(Foto Ansa)
“Questi centri in Albania sono un’operazione di totale propaganda”. Come anche “la sospensione del trattato di Schengen con la Spagna”. Lo dice il leader di Azione Carlo Calenda, in un’intervista al Corriere della Sera.
Le parole di Calenda
Per Calenda, la sospensione di Schengen “non ha nessun senso. Anzi. È una mancanza di solidarietà europea. C’è un Paese, la Spagna, che è sotto attacco migratorio come lo fu l’Italia nel 2016 quando ero al governo”. “Soltanto – aggiunge – che a Ventimiglia il rischio era concreto. A Ceuta no, lì è un’enclave africana, dove non sono operativi gli accordi di Schengen.
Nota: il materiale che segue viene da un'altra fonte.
(* ===== verification/Syscalls.v ===== *)
(** * System calls of the kernel thread
      ([crates/kernel-thread/src/syscall], [child_test.rs])

    Memory, task and dispatch operations on the kernel thread's state, and the
    service loop that receives faults and system calls of the user tasks. *)

From S2P Require Import Prelude Words Consts Sel4 Sel4Laws RefKernel Externs Reference Messages Uspace ObjAllocator KTask FrameMem UserMem Exec ImageMap KThread NetClient.

(** ** Flags of [sys_mmap] *)

Definition PROT_READ : Z := Z.shiftl 1 0.
Definition PROT_WRITE : Z := Z.shiftl 1 1.
Definition PROT_EXEC : Z := Z.shiftl 1 2.
Definition MmapProt_all : Z := foldr Z.lor 0 [PROT_READ; PROT_WRITE; PROT_EXEC].

Definition MAP_SHARED : Z := Z.shiftl 1 0.
Definition MAP_PRIVATE : Z := Z.shiftl 1 1.
Definition MAP_FIXED : Z := Z.shiftl 1 4.
Definition MAP_ANONYMOUS : Z := Z.shiftl 1 5.
Definition MAP_NORESERVE : Z := Z.shiftl 1 14.
Definition MAP_STACK : Z := 0x20000.
Definition MmapFlags_all : Z :=
  foldr Z.lor 0 [MAP_SHARED; MAP_PRIVATE; MAP_FIXED; MAP_ANONYMOUS; MAP_NORESERVE; MAP_STACK].

(** [impl From<MmapProt> for CapRights] *)
Definition MmapProt_rights `{Sel4} `{Bitflags} (value : Z) : CapRights :=
  let r := rights_all in
  let r := if negb (bf_contains value PROT_READ) then rights_read false r else r in
  if negb (bf_contains value PROT_WRITE) then rights_write false r else r.

(** ** What the program is linked with

    Addresses the linker and the allocator choose, memory layouts the Rust
    compiler chooses, the embedded ELF files as the two ELF crates parse them,
    and the net thread behind its endpoint. *)

Record ElfInfo := MkElf {
  elf_entry : Z;
  elf_sections : list (Z * Z);     (* address, size *)
  elf_tbss : option Z;
}.

Class KEnv `{Sel4} `{MessageInfoApi} := {
  page_seat : Z;
  ext_page_seat : Z;
  ke_call : CPtr -> MessageInfo -> IpcBuffer -> kstate -> IpcBuffer * kstate;
  ke_sockaddr_size : Z;
  ke_sockaddr_mem : SocketAddr -> Z -> Z;
  ke_stack_ptr : Z;
  ke_heap_ptr : Z;
  ke_heap_mem : Z -> Z;
  ke_libc_mem : LibcSocketAddr -> Z -> Z;
  ke_clone_size : Z;
  ke_parse_clone_args : list Z -> CloneArgs;
  shim_image : option (list Segment);
  shim_elf : option ElfInfo;
  test_elf : option ElfInfo;
  test_phs : option (list ProgramHeader);
  test_mem : Z -> Z;
}.

Section syscalls.
Context `{K : Sel4} `{MI : MessageInfoApi} `{MA : MemoryAddr} `{AX : AxErrno}
  `{BF : Bitflags} `{SC : SyscallsCrate} `{KE : !KEnv}.

Notation SysResult := (result Z Errno).

(** ** Memory *)

Definition task_brk (addr : Z) : M TK SysResult :=
  if (addr <? USPACE_HEAP_BASE) || (wrap64 (USPACE_HEAP_BASE + USPACE_HEAP_SIZE) <? addr)
  then mret (Err ENOMEM)
  else
    heap ← gets (fun s => t_heap s.1);
    (if heap <? addr then _ ← Sel4Task_brk addr; mret tt else mret tt) ;;
    t_modify (set_heap addr) ;;
    mret (Ok 0).

Definition sys_brk (badge addr : Z) : M KT SysResult := with_task badge (task_brk addr).

(** The body of the loop of [sys_mmap]. *)
Definition mmap_page (vaddr : Z) : M TK unit :=
  m ← gets (fun s => t_mapped_page s.1);
  match m !! vaddr with
  | Some _ => mret tt
  | None => alloc_and_map vaddr
  end.

(** [VirtAddr + usize], [PageIter4K::new(..).expect(..)]: the pages of a range. *)
Definition pages_of (start length : Z) : M TK (list Z) :=
  e ← lift (va_add start length);
  unwrap (page_iter_4k (align_down_4k start) (align_up_4k e)).

Definition task_mmap (addr length prot flags : Z) : M TK SysResult :=
  match bf_from_bits MmapFlags_all flags with
  | None => mret (Err EINVAL)
  | Some map_flags =>
      match bf_from_bits MmapProt_all prot with
      | None => mret (Err EINVAL)
      | Some _ =>
          start_addr ← (if bf_contains map_flags MAP_FIXED then mret addr
                        else t ← gets fst; unwrap (find_free_area t addr length));
          pages ← pages_of start_addr length;
          for_each mmap_page pages ;;
          mret (Ok start_addr)
      end
  end.

Definition sys_mmap (badge addr length prot flags _fd _offset : Z) : M KT SysResult :=
  with_task badge (task_mmap addr length (as_i32 prot) (as_i32 flags)).

Definition unmap_page_if (vaddr : Z) : M TK unit :=
  m ← gets (fun s => t_mapped_page s.1);
  match m !! vaddr with
  | Some page => unmap_page vaddr page
  | None => mret tt
  end.

Definition task_unmap (addr length : Z) : M TK SysResult :=
  pages ← pages_of addr length;
  for_each unmap_page_if pages ;;
  mret (Ok 0).

Definition sys_unmap (badge addr length : Z) : M KT SysResult :=
  with_task badge (task_unmap addr length).

(** ** Output *)

Definition on_console {A} (m : M (list Z * kstate) A) : M KT A :=
  zoom (fun s => (kt_console s, kt_kernel s))
    (fun ck s => set_console ck.1 (set_kernel ck.2 s)) m.

Definition sys_write (fuel : nat) (badge fd buf count : Z) : M KT SysResult :=
  t ← get_task badge;
  on_console (task_write page_seat fuel t fd buf count).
Purtroppo sarà sempre peggio”. Perché, a suo parere, “Giorgia Meloni sta correndo dietro a Vannacci e in questa maniera corre anche verso i Maga e strizza l’occhio all’estrema destra internazionale che vuole distruggere l’Europa”. A sinistra, attacca poi Calenda, “non fanno altro che criticare senza proporre nulla su sicurezza e immigrazione. E in questo caos che si manifesta ai due estremi i cittadini moderati non si sentono rappresentati”. “Se continua così per il centro ci sarà uno spazio enorme”, conclude il leader di Azione.